[Recorded data]
----
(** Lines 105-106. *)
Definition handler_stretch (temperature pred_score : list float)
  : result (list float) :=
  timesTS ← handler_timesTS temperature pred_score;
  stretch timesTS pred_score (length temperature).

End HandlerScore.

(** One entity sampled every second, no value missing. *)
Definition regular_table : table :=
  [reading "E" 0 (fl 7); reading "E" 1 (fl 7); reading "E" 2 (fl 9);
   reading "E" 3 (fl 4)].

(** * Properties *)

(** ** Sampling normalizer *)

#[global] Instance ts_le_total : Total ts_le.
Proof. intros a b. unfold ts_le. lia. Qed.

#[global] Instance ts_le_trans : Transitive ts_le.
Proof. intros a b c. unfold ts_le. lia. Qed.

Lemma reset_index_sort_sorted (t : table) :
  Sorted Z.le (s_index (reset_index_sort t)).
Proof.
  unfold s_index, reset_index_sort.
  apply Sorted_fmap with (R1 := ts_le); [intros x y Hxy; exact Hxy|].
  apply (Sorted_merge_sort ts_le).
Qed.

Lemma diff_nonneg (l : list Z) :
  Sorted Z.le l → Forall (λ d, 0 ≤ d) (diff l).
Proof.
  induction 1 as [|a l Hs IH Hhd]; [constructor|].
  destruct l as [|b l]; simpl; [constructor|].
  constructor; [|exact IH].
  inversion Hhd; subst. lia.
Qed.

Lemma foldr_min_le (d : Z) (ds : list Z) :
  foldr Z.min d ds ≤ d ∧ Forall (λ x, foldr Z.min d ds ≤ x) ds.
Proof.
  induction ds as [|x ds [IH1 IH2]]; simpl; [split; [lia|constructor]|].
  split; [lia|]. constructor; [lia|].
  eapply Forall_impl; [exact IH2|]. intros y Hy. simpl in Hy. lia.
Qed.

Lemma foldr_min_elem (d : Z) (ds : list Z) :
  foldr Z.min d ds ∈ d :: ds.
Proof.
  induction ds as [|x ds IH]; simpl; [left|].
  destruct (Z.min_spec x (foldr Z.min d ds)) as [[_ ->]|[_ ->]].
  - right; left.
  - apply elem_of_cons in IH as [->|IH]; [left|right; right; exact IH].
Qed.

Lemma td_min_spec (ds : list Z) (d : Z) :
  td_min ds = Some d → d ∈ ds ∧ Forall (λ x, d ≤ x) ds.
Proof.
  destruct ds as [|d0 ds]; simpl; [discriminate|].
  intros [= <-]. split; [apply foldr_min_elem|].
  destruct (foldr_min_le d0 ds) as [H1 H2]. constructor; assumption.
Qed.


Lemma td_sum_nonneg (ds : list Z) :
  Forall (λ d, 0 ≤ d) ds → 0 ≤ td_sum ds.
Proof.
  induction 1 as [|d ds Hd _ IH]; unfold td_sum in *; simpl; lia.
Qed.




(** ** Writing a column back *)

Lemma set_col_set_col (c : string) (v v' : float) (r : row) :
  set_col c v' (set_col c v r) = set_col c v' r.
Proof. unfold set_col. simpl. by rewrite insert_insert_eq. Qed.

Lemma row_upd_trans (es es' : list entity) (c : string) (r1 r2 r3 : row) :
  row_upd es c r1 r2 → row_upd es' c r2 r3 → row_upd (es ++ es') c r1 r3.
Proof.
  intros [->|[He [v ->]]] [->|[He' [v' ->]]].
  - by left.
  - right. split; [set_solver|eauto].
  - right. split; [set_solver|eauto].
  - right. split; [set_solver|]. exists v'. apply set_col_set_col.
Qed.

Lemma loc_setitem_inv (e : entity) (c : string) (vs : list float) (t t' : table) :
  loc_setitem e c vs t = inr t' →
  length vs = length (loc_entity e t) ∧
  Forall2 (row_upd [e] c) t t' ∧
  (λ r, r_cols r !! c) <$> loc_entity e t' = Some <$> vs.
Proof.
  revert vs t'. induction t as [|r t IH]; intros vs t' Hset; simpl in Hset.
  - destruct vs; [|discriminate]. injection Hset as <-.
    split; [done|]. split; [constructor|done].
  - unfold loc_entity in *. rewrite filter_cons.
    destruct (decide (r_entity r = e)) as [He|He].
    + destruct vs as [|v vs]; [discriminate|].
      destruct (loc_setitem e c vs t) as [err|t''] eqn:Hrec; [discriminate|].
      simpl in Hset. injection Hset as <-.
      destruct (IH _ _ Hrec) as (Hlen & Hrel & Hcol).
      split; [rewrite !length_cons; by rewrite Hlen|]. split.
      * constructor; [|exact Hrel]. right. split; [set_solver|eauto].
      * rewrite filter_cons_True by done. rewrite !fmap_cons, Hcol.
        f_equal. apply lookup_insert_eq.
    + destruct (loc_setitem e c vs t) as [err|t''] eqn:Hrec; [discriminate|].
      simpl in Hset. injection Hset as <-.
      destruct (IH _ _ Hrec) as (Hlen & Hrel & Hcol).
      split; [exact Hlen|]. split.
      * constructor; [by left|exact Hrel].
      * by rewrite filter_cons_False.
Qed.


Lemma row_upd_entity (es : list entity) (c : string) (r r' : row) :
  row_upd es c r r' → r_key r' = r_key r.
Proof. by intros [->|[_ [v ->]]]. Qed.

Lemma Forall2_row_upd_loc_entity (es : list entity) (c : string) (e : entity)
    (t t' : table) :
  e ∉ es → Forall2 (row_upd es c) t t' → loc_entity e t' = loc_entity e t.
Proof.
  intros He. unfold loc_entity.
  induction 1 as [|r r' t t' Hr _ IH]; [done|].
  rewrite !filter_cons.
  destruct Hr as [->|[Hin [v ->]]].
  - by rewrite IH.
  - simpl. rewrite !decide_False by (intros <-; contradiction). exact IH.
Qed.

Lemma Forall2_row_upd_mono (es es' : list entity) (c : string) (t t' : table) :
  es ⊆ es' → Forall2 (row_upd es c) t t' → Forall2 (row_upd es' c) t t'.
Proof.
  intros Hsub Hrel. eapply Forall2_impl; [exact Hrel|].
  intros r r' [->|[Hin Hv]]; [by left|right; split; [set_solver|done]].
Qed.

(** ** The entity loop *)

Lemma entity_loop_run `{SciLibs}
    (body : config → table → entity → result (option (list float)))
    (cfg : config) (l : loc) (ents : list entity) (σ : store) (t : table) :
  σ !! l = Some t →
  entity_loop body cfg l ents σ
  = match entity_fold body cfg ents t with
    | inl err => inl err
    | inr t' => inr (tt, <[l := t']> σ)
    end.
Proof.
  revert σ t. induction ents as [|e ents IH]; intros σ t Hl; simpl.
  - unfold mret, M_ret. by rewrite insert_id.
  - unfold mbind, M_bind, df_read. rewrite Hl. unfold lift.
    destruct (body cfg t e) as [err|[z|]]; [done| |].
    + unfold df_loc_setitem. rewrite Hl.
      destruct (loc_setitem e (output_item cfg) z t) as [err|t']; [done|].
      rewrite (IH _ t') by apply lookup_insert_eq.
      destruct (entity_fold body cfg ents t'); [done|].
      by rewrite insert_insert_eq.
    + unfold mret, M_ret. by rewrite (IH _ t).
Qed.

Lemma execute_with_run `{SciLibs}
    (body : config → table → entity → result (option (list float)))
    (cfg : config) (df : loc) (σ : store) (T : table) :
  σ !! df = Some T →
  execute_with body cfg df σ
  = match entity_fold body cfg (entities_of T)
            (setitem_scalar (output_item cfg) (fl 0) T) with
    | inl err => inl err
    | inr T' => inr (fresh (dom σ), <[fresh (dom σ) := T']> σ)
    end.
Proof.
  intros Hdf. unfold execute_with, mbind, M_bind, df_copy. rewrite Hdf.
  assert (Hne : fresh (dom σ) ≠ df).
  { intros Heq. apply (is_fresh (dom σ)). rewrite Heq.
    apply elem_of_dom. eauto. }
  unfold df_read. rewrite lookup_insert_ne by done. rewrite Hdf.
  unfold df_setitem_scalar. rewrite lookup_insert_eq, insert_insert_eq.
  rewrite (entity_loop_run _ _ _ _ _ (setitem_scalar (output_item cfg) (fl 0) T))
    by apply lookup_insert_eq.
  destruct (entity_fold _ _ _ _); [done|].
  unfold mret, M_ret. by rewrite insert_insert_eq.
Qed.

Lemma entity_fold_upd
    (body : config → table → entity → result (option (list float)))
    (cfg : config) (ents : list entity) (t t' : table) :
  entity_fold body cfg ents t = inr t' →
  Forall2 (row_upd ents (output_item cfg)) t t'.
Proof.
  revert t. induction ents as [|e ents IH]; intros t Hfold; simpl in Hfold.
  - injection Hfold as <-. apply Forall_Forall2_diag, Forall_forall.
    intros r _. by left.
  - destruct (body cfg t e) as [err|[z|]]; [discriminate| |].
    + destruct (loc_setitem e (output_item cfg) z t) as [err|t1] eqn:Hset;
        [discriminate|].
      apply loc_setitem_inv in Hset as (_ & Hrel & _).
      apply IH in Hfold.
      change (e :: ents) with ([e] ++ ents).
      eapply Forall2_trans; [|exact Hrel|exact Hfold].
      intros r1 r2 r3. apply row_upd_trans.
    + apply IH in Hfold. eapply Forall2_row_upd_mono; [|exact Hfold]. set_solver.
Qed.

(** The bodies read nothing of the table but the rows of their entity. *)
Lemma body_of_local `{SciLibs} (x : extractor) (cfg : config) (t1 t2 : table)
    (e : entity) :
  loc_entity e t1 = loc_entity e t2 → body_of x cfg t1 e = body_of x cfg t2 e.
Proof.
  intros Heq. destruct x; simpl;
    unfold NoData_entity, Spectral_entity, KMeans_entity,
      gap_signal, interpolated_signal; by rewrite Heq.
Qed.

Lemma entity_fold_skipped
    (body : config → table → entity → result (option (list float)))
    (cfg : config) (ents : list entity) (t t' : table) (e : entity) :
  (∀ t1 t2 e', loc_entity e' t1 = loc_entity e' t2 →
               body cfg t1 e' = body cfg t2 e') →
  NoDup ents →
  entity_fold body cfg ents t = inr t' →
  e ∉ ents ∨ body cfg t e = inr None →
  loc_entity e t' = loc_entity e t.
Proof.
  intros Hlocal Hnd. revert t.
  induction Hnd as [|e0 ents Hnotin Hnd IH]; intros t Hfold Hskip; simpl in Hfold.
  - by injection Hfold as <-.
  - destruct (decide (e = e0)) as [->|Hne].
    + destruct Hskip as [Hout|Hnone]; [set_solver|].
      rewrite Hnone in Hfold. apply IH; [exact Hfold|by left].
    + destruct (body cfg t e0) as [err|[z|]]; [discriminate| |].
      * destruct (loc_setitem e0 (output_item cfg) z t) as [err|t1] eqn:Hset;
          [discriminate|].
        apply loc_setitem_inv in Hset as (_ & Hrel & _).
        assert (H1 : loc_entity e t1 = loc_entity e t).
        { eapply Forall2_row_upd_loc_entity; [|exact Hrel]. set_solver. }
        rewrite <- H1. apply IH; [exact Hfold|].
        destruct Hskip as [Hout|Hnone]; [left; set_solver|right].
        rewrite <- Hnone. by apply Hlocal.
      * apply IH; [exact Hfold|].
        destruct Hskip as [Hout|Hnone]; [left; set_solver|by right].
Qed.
----
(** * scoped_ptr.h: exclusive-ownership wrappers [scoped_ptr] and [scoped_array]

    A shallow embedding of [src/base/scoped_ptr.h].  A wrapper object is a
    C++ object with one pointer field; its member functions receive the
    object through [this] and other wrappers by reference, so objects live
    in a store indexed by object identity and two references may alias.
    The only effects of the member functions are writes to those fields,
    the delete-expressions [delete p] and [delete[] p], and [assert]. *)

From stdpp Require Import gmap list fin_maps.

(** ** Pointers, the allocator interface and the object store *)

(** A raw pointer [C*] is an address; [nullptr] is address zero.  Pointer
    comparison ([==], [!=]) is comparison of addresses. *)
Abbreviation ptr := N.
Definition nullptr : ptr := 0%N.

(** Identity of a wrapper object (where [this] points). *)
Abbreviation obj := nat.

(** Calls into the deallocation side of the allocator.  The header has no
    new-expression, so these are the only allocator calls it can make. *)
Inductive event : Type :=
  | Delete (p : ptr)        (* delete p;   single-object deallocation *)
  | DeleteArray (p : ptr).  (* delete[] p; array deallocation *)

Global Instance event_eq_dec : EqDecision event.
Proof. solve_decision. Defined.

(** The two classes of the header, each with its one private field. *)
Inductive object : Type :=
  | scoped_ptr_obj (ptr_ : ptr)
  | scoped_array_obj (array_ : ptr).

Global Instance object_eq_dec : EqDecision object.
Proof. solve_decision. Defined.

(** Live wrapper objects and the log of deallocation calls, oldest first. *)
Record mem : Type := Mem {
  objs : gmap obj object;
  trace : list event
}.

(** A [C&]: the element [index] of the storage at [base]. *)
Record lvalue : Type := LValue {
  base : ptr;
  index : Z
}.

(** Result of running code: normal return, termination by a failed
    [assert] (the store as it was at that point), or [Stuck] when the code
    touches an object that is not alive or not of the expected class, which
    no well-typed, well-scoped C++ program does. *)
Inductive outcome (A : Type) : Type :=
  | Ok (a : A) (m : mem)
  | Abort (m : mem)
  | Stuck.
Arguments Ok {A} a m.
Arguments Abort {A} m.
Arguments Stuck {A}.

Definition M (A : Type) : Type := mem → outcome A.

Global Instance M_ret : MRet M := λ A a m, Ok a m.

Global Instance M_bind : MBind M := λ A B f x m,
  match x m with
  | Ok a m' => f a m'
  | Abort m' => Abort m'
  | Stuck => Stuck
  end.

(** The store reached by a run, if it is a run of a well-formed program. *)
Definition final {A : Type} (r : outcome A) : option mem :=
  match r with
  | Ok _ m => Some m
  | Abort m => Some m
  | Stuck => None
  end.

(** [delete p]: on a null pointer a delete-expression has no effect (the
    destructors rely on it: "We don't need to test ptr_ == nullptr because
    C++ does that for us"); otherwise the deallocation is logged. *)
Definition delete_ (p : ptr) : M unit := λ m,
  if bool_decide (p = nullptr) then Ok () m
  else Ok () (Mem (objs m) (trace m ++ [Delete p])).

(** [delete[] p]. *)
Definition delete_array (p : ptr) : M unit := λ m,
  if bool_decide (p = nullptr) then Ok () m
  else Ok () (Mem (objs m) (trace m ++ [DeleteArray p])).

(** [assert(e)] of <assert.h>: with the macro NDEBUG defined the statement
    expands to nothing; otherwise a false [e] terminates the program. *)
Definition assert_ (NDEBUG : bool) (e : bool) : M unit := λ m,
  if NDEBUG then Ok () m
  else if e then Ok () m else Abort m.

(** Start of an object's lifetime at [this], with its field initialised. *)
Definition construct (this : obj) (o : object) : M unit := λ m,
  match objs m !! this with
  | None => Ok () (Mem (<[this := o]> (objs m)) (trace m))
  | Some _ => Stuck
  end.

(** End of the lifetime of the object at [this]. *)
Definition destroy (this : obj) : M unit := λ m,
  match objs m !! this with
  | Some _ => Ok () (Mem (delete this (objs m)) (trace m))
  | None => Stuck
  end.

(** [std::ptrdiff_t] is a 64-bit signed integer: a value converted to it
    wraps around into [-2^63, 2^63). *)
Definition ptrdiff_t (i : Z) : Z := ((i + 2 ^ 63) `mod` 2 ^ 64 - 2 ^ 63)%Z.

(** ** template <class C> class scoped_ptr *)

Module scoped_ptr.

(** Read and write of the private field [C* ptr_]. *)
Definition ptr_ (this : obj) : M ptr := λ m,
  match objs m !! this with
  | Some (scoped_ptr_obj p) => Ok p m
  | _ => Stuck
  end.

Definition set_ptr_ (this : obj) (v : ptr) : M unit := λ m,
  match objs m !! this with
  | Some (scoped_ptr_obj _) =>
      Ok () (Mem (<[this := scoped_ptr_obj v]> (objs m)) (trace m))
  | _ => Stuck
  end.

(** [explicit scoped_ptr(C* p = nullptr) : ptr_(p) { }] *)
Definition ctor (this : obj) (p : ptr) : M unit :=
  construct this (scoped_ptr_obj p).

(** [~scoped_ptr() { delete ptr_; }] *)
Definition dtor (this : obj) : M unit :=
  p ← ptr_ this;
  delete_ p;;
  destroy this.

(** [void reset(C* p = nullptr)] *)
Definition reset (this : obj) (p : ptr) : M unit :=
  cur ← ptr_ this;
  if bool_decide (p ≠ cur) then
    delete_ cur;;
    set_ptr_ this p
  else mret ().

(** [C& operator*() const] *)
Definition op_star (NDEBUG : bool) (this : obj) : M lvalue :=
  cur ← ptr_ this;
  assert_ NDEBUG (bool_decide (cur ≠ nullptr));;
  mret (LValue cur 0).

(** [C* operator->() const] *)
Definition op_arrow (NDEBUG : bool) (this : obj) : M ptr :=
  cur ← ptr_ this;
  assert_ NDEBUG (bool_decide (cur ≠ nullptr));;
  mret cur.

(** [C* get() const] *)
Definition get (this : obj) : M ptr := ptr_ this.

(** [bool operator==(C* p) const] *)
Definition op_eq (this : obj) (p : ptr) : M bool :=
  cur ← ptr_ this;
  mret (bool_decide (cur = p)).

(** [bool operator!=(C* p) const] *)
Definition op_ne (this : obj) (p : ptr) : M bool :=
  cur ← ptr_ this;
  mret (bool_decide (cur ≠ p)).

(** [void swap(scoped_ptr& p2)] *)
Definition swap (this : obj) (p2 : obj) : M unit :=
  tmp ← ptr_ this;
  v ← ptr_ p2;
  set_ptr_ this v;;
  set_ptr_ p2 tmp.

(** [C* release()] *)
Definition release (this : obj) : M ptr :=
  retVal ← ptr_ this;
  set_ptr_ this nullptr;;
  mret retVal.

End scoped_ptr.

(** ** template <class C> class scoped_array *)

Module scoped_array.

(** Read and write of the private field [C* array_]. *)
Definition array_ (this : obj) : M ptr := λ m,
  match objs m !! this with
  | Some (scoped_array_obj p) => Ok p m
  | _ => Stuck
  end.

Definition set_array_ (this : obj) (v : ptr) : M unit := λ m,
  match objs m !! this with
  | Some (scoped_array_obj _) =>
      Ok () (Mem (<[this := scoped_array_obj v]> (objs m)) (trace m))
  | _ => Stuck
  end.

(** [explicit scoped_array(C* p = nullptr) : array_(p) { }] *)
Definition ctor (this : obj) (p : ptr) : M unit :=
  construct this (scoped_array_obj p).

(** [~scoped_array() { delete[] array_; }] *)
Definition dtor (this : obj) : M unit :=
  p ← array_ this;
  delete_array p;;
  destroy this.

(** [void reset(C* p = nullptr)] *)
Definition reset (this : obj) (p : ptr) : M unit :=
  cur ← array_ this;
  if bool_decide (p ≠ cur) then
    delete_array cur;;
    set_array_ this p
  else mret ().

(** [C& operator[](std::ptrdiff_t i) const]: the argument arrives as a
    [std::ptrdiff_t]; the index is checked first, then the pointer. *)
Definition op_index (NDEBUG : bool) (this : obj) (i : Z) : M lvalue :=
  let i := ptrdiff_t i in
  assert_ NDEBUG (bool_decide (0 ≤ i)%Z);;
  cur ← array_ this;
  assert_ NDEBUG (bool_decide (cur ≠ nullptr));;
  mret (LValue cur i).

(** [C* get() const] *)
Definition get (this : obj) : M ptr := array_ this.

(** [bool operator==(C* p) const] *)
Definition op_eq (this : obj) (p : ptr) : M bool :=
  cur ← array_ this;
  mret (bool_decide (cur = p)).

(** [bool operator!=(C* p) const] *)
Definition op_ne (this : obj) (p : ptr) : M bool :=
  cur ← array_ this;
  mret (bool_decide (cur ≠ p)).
----
• **Aim of the task**:
Wherever the word "NDEBUG" appears in the data, return the whole line.

• **Written solution**:
(** [assert(e)] of <assert.h>: with the macro NDEBUG defined the statement
Definition assert_ (NDEBUG : bool) (e : bool) : M unit := λ m,
  if NDEBUG then Ok () m
Definition op_star (NDEBUG : bool) (this : obj) : M lvalue :=
  assert_ NDEBUG (bool_decide (cur ≠ nullptr));;
Definition op_arrow (NDEBUG : bool) (this : obj) : M ptr :=
  assert_ NDEBUG (bool_decide (cur ≠ nullptr));;
Definition op_index (NDEBUG : bool) (this : obj) (i : Z) : M lvalue :=
  assert_ NDEBUG (bool_decide (0 ≤ i)%Z);;
  assert_ NDEBUG (bool_decide (cur ≠ nullptr));;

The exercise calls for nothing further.